▸ **GIVEN DATA**
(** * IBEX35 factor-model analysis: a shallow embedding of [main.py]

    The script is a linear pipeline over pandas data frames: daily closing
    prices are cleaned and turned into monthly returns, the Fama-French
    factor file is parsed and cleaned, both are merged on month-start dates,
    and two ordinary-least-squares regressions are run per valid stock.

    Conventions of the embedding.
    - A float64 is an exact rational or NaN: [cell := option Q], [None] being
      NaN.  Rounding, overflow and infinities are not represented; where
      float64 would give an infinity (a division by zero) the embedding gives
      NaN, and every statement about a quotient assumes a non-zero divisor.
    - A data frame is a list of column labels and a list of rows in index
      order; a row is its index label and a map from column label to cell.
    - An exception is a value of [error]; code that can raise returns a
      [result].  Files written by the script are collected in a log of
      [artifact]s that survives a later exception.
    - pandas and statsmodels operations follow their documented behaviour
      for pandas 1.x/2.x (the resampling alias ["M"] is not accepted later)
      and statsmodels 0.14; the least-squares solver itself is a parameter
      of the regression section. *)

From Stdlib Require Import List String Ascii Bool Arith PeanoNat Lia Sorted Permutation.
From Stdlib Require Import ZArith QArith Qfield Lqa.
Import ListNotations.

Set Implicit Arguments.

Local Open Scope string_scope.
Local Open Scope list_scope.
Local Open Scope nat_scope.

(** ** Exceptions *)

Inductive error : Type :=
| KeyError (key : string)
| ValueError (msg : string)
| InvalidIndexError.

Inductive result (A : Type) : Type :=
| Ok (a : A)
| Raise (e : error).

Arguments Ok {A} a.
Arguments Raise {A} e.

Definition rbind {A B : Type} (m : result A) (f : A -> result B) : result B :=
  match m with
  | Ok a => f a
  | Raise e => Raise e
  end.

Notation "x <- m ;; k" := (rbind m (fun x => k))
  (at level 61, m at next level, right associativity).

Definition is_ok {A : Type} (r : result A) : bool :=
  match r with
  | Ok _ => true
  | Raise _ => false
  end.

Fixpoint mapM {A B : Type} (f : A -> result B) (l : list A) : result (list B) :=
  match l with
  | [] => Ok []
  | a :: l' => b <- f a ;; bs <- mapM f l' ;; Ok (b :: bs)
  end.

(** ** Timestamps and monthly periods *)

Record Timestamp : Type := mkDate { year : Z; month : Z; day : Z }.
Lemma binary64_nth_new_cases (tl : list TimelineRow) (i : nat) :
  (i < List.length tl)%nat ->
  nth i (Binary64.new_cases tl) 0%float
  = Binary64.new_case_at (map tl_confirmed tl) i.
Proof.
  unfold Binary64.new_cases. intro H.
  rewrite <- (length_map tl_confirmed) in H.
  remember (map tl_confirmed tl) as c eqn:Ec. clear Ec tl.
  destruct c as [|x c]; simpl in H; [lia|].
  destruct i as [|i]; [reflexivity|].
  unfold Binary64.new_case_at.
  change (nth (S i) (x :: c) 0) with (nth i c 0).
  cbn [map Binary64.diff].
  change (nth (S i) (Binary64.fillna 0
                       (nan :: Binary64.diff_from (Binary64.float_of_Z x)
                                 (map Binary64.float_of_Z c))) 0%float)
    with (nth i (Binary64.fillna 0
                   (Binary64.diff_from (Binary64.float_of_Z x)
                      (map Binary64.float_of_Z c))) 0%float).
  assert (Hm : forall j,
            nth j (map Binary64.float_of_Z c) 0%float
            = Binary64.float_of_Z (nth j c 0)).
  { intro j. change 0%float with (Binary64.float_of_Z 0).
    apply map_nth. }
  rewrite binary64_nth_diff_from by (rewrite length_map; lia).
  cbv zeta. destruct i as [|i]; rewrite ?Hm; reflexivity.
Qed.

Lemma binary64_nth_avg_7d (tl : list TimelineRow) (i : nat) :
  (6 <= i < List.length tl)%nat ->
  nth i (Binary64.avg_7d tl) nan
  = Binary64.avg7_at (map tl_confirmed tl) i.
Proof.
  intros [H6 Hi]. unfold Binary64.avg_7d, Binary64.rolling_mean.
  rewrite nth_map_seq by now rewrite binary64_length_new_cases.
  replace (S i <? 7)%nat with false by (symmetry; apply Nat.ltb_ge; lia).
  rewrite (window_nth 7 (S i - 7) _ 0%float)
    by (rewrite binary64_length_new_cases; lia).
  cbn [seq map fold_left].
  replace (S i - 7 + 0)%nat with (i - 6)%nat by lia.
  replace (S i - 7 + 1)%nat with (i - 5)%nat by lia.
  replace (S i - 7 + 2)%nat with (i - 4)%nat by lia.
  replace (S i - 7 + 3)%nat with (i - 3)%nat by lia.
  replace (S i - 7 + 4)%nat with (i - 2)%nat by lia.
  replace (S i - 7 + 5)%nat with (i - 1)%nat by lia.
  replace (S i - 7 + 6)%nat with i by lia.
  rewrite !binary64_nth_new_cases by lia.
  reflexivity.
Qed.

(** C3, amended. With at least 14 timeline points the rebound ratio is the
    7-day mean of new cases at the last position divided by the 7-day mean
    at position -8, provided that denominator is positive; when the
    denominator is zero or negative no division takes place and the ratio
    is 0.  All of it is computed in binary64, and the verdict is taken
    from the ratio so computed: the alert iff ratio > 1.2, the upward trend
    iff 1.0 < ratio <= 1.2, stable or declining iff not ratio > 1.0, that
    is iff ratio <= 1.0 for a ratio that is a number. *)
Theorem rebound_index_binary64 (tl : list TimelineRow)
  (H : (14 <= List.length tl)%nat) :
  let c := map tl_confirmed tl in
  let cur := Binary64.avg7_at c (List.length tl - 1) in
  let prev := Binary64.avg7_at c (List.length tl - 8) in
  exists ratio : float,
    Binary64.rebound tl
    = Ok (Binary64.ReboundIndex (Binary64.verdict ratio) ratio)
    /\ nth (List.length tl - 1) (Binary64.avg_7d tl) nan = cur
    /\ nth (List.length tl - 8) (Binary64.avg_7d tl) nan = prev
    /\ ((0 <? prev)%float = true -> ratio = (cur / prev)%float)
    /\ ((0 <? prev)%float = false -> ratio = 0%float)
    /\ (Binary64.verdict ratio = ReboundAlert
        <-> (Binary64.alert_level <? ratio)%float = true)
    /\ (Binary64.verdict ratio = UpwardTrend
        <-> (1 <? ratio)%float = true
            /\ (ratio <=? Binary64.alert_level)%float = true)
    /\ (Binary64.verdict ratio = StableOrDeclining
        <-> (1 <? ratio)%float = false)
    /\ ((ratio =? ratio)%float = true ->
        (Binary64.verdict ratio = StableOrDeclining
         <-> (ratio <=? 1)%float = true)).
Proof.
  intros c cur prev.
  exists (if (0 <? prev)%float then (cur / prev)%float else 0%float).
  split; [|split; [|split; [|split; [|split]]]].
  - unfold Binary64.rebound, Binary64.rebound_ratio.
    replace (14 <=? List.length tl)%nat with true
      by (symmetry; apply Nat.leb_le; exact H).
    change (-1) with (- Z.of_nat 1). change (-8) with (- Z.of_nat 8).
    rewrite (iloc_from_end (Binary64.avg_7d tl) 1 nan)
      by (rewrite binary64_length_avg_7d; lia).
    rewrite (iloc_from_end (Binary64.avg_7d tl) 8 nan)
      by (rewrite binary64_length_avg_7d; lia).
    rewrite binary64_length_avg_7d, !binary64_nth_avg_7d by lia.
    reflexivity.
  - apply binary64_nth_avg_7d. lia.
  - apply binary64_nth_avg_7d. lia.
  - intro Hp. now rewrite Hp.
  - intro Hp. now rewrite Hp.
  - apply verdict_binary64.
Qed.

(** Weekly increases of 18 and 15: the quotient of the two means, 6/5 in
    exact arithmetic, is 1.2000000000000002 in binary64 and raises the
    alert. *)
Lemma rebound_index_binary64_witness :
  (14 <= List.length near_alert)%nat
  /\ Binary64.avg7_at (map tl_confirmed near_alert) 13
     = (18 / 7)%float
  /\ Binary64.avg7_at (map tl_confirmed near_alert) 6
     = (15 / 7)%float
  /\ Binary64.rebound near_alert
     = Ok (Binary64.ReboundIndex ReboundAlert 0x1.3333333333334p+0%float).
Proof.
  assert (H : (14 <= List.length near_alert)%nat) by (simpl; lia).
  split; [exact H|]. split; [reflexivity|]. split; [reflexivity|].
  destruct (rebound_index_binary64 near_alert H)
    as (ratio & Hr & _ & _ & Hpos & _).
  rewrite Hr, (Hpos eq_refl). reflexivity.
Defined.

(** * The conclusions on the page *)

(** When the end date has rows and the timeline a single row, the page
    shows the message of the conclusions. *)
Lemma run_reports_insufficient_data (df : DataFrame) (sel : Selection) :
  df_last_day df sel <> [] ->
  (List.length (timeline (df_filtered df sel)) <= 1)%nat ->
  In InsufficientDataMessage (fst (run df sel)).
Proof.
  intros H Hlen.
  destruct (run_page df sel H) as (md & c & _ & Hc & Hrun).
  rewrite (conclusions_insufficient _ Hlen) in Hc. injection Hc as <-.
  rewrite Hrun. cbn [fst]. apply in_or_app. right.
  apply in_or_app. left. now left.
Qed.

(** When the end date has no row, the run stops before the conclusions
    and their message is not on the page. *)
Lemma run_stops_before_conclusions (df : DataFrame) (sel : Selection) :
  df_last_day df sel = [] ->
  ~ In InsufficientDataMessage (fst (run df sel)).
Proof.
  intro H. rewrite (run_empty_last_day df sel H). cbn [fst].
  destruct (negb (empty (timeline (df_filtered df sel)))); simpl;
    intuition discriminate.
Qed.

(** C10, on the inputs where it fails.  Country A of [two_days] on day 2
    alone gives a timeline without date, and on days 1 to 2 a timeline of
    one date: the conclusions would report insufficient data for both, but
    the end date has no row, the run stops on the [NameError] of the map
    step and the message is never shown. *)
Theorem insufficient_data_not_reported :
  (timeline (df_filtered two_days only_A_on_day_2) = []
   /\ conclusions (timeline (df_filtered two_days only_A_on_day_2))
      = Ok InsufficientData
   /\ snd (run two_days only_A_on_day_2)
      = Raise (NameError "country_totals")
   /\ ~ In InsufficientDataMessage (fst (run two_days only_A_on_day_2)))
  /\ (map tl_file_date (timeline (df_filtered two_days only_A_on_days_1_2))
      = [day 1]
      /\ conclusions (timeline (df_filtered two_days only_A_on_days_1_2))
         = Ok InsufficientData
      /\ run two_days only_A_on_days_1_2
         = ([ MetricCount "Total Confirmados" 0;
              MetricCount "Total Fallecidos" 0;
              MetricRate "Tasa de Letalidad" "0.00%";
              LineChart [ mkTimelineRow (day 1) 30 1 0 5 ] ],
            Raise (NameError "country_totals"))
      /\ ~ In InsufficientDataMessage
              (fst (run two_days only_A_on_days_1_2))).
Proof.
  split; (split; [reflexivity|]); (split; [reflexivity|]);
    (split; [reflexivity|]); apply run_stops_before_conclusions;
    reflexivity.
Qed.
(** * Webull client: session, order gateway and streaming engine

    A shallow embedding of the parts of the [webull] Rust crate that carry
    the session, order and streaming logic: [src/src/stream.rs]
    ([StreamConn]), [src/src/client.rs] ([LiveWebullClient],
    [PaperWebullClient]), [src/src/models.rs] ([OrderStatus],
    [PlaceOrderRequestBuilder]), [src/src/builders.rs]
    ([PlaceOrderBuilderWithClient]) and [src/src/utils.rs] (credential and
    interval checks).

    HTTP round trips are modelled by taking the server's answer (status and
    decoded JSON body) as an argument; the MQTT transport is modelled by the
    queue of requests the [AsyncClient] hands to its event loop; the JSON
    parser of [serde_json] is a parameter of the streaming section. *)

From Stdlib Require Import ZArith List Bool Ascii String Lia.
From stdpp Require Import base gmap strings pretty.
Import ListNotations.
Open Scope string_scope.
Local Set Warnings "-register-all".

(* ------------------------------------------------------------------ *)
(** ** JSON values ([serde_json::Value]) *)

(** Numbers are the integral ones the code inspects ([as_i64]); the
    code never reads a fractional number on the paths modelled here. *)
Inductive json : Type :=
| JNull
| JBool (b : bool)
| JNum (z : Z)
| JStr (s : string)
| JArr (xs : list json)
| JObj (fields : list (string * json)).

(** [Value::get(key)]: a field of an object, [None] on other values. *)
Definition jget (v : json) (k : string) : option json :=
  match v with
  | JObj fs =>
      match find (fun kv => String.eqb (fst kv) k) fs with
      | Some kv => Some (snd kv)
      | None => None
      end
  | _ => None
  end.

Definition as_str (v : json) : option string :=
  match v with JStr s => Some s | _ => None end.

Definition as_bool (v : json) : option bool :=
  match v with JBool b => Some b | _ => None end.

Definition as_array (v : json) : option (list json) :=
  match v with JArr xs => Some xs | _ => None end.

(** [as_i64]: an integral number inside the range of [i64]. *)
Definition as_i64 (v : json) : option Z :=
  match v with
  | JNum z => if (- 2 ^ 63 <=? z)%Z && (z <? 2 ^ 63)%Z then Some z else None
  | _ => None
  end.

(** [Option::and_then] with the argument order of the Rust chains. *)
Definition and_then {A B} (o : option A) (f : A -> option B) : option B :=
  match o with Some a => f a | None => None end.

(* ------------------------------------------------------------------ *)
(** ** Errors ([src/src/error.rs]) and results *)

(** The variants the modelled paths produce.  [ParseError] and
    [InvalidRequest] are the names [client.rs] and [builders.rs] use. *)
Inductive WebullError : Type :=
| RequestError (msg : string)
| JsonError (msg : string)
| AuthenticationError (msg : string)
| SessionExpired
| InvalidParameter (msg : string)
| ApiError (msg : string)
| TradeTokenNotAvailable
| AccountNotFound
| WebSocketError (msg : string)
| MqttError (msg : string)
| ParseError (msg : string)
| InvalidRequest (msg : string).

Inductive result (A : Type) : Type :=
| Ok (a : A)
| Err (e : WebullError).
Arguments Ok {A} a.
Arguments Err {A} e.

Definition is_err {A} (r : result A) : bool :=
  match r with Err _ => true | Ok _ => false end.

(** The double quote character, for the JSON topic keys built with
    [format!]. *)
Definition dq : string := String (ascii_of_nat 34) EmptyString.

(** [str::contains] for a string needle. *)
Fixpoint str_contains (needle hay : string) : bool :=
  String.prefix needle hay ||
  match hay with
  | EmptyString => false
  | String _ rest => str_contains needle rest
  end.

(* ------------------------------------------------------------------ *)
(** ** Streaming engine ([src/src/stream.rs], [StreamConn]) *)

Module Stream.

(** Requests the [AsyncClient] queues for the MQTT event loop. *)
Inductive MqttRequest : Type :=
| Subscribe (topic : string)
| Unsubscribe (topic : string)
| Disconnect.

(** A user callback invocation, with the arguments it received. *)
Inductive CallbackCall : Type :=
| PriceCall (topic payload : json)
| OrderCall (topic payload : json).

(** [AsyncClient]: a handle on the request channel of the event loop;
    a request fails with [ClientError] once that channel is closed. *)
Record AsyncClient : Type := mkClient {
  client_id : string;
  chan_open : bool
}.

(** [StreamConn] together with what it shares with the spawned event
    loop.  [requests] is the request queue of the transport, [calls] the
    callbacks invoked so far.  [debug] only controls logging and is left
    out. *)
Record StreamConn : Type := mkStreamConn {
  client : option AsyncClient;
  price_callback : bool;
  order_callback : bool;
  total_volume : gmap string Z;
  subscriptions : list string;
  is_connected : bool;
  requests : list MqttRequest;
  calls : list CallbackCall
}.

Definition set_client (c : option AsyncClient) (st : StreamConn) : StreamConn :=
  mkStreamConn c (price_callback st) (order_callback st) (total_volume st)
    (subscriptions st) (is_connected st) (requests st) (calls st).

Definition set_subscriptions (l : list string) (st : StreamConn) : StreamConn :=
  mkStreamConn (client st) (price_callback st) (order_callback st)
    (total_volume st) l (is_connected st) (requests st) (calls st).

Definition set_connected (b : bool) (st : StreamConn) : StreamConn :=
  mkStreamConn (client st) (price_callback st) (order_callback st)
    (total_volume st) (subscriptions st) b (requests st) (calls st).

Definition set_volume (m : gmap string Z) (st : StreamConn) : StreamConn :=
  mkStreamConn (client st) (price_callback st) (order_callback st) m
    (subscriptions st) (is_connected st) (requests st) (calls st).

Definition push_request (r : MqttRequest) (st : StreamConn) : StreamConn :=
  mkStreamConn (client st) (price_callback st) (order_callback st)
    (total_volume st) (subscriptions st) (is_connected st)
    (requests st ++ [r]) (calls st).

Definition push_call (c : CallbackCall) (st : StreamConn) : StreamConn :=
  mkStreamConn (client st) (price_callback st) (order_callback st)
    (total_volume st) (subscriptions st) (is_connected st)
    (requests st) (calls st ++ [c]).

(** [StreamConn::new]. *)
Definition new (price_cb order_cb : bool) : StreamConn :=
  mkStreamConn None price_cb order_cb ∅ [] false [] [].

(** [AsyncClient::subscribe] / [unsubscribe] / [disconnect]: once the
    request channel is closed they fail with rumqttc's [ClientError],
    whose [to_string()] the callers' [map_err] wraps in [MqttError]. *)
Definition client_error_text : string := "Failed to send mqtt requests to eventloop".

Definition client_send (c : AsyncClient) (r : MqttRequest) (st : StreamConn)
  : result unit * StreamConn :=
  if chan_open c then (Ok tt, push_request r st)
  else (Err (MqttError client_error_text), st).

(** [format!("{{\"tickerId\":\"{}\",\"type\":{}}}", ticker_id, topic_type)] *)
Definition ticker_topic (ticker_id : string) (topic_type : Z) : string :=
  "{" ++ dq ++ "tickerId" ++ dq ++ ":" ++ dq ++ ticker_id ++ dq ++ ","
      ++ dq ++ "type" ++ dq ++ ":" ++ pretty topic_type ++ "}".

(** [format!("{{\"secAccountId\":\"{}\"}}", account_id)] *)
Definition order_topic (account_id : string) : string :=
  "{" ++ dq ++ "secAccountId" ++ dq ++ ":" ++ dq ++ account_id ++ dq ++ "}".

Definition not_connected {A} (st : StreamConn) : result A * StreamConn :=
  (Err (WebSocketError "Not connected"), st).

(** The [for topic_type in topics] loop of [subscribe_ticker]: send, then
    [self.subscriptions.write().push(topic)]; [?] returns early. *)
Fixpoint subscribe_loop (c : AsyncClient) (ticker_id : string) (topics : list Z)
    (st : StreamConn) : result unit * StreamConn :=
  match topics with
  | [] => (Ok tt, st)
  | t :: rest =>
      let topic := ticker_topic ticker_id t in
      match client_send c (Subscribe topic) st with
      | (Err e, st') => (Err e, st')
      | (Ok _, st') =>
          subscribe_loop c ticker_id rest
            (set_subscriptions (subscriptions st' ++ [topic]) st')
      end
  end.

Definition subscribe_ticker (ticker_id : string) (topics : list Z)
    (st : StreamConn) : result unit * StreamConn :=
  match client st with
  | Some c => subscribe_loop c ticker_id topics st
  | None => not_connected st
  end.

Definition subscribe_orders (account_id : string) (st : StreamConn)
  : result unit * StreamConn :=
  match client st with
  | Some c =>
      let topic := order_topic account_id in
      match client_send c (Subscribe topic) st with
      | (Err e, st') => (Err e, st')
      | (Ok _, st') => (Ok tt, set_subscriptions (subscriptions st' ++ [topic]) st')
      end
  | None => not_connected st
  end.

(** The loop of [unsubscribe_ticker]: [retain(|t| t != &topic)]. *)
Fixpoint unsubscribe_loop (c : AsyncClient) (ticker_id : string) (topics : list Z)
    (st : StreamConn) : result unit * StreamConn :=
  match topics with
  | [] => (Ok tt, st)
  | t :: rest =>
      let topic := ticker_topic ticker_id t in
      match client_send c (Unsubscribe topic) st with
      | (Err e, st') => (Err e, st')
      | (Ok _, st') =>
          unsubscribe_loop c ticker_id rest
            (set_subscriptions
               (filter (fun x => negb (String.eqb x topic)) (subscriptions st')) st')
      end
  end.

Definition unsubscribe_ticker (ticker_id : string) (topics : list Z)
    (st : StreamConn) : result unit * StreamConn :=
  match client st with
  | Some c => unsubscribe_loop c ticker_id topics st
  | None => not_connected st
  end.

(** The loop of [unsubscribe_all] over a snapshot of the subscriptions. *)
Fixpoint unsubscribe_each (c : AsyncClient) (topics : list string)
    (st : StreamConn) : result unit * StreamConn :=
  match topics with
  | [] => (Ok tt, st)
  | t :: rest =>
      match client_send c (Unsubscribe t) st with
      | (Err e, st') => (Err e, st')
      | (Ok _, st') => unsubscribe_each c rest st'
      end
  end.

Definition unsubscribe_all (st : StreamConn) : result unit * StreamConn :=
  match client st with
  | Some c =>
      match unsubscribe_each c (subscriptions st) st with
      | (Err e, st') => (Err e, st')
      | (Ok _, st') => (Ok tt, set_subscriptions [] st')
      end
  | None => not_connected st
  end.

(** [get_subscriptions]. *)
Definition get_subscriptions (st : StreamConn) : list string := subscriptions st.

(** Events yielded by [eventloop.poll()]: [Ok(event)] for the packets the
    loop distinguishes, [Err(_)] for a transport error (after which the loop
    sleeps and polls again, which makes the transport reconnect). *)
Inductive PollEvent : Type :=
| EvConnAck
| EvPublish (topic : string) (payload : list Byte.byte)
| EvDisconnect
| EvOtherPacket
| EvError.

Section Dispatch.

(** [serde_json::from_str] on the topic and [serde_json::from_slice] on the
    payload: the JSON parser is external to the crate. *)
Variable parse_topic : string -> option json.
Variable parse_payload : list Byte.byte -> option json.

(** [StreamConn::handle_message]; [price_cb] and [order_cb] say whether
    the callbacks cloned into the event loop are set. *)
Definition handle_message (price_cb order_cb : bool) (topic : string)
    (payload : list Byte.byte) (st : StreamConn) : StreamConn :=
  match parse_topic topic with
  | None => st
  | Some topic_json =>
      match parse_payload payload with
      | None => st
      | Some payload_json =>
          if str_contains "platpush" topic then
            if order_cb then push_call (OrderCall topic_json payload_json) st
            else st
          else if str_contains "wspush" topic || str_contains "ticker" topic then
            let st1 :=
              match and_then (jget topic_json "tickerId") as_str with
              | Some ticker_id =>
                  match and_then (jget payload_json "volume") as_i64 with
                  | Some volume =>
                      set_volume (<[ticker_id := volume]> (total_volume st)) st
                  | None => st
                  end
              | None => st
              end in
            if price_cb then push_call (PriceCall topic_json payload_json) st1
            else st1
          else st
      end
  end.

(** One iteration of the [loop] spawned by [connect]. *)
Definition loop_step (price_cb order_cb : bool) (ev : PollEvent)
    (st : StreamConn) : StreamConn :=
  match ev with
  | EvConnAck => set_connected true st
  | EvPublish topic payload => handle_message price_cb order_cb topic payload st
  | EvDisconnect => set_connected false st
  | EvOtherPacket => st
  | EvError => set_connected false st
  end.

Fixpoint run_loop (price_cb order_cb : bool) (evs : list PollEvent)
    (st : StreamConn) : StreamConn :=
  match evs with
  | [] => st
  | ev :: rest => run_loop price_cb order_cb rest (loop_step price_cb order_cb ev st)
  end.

▸ **BRIEF**
Would you please write out, exactly and with no other lines, the stretch of the listing above from the line containing "match client_send c (Unsubscribe topic)" through the line containing "unsubscribe_loop c ticker_id topics st"?

▸ **FINISHED EXERCISE**
      match client_send c (Unsubscribe topic) st with
      | (Err e, st') => (Err e, st')
      | (Ok _, st') =>
          unsubscribe_loop c ticker_id rest
            (set_subscriptions
               (filter (fun x => negb (String.eqb x topic)) (subscriptions st')) st')
      end
  end.

Definition unsubscribe_ticker (ticker_id : string) (topics : list Z)
    (st : StreamConn) : result unit * StreamConn :=
  match client st with
  | Some c => unsubscribe_loop c ticker_id topics st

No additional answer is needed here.